Fletcher was started as weekend project to see how far you could get by using pandas’ new ExtensionArray interface together with Numba and Apache Arrow to build a fast string type. Since then it has evolved into a project to explore the general issues that you experience when using a non-numpy storage for pandas columns.

Fletchers main aim is now to provide a general ExtensionArray implementation to support Apache Arrow-backed columns in pandas. We restrict ourselves in the development of fletcher to use only pure Python code and do all compilation just-in-time using Numba. On the one side, this makes distribution of this package much simpler as we don’t ship native code, on the other side it is also dogfooding for the Apache Arrow developers working on this project to better understand what is needed to accelerate Python code using Numba on top of Apache Arrow.

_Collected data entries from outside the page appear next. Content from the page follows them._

(** One call refines the contract.  On a consistent state and for an
    agreeable delivery, the reassembly part of [parse] does what the
    contract's [absorb] does on the abstract state: same outcome, and the
    state it leaves is the abstract image of the state the code leaves. *)
Lemma absorb_refines_contract pkt s :
  consistent s → agreeable pkt s →
  sb_absorb pkt (abstract s) = (outcome_of pkt s, abstract (absorb_keep s pkt)).
Proof.
  intros [Hempty Hdr] [Hnz Hfresh].
  rewrite (abstract_baseline (absorb_keep s pkt)) by done.
  destruct (decide (next_seq s = 0)) as [Hz|Hz].
  { rewrite abstract_with_flag, bool_decide_eq_false_2 by tauto.
    by rewrite sb_absorb_unset, outcome_of_first, absorb_keep_first by auto. }
  rewrite abstract_baseline by done.
  destruct (Z.lt_trichotomy (seq pkt) (next_seq s)) as [Hlt|[Heq|Hgt]].
  - by rewrite sb_absorb_below, outcome_of_below, absorb_keep_below.
  - by rewrite sb_absorb_in_order, outcome_of_in_order, absorb_keep_in_order.
  - rewrite outcome_of_ahead in * by done.
    rewrite sb_absorb_ahead, absorb_keep_ahead by done.
    unfold buffer_segment. by rewrite map_insert_pair_fresh by auto.
Qed.

(** C4. Whole runs refine the contract.  From a consistent state, a run of
    deliveries that are all agreeable leaves the code in the state the
    contract reaches from the abstract start state. *)
Theorem absorb_all_refines_contract pkts s :
  consistent s → agreeable_run pkts s →
  sb_absorb_all pkts (abstract s) = abstract (absorb_all pkts s).
Proof.
  unfold sb_absorb_all, absorb_all. revert s.
  induction pkts as [|pkt pkts IH]; intros s Hc Hrun; simpl; [done|].
  destruct Hrun as [Hag Hrun].
  rewrite absorb_refines_contract by done. simpl.
  apply IH; [|done]. apply absorb_keep_consistent; [done|apply Hag].
Qed.

End refinement.

(** ** The contract on the segments of a stream

    On the deliveries of file Ordering, segments of one stream that arrive
    once each in any order, every state is consistent and every delivery
    agreeable: there the code refines the contract without conditions. *)

Section chain_refinement.
Context (r0 : bytes) (a : Z) (ps : list packet_info).
Context (Ha : 0 < a) (Hchain : chain a ps).
Context (Hend : a + size_of (stream_of ps) < u32_modulus).
Implicit Types (D : gset Z) (q : packet_info) (s : stream).

Lemma reassembled_next_seq D s :
  reassembled r0 a ps D s → 0 < next_seq s < u32_modulus.
Proof.
  clear Hchain. intros (pre & post & Hps & _ & _ & ->). simpl.
  rewrite Hps, stream_of_app, size_of_app in Hend.
  pose proof (size_of_nonneg (stream_of pre)).
  pose proof (size_of_nonneg (stream_of post)). lia.
Qed.

Lemma reassembled_consistent D s : reassembled r0 a ps D s → consistent s.
Proof.
  intros Hs. split.
  { intros Hz. apply reassembled_next_seq in Hs. lia. }
  destruct Hs as (pre & post & Hps & _ & Hgap & ->). unfold drained. simpl.
  destruct post as [|p post]; [by rewrite pending_of_nil|].
  rewrite Hps in Hchain. apply chain_app in Hchain as [_ [Hp _]].
  apply lookup_pending_of_undelivered. by rewrite <-Hp.
Qed.

Lemma reassembled_agreeable D s q :
  reassembled r0 a ps D s → q ∈ ps → seq q ∉ D → agreeable q s.
Proof.
  intros Hs Hq HqD. split.
  - destruct (absorb_reassembled r0 a ps Ha Hchain Hend D s q)
      as (s' & Habs & Hs'); [done..|].
    unfold absorb_keep. rewrite Habs. simpl.
    apply reassembled_next_seq in Hs'. lia.
  - intros _. destruct Hs as (pre & post & _ & _ & _ & ->). simpl.
    by apply lookup_pending_of_undelivered.
Qed.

While Fletcher is currently not in a state where you can use it in day-to-day work, it already provides valuable feedback to pandas on where its ExtensionArray interface is still bound to NumPy. In addition, it also provides feedback to Apache Arrow on what functionality is missing to use it as the backend of a DataFrame library. A long-term goal of fletcher is to provide enough input to the pandas and Apache Arrow community to eventually let pandas use pyarrow as a hard dependency for backing some of its column types.

As an end-user, you watch Fletcher’s development over the next months when you are interested in the efficient implementation of the following data types:

  • Nullability for numerical data (all other data supported by fletcher also supports efficient nullability masks)

  • strings

  • nested structures like List[…] or Struct[…] or any recursive combination of that.